WHAT YOU ARE ASKED TO DO
Only the lines from the one with "unfold v6_is_loopback. rewrite" to the end of the data below should be returned, each exactly as it stands.
:: INFORMATION SUPPLIED
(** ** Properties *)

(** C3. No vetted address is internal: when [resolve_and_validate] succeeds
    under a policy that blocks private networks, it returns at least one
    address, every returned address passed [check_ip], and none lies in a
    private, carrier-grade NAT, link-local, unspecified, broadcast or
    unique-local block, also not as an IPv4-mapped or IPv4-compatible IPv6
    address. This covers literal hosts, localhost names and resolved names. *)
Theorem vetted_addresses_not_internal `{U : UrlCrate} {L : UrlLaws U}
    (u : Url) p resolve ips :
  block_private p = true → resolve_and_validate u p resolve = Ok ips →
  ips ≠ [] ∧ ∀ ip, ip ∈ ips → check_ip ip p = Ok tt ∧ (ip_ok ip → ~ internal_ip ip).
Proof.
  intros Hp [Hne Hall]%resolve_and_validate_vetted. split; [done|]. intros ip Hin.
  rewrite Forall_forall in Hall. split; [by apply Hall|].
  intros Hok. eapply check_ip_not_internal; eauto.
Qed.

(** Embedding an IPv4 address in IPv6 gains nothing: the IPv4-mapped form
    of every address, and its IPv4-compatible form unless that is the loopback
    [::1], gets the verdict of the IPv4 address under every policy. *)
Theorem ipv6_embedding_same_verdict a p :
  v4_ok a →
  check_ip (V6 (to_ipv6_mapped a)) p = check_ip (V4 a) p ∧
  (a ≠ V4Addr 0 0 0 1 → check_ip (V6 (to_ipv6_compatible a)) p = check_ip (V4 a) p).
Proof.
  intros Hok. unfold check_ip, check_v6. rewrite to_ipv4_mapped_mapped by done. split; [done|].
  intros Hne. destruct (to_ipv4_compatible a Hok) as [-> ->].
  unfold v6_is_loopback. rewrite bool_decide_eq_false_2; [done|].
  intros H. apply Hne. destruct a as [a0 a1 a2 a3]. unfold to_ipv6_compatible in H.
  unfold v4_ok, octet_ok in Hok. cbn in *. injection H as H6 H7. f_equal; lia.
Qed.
::::
RESPONSE TO THE TASK
  unfold v6_is_loopback. rewrite bool_decide_eq_false_2; [done|].
  intros H. apply Hne. destruct a as [a0 a1 a2 a3]. unfold to_ipv6_compatible in H.
  unfold v4_ok, octet_ok in Hok. cbn in *. injection H as H6 H7. f_equal; lia.
Qed.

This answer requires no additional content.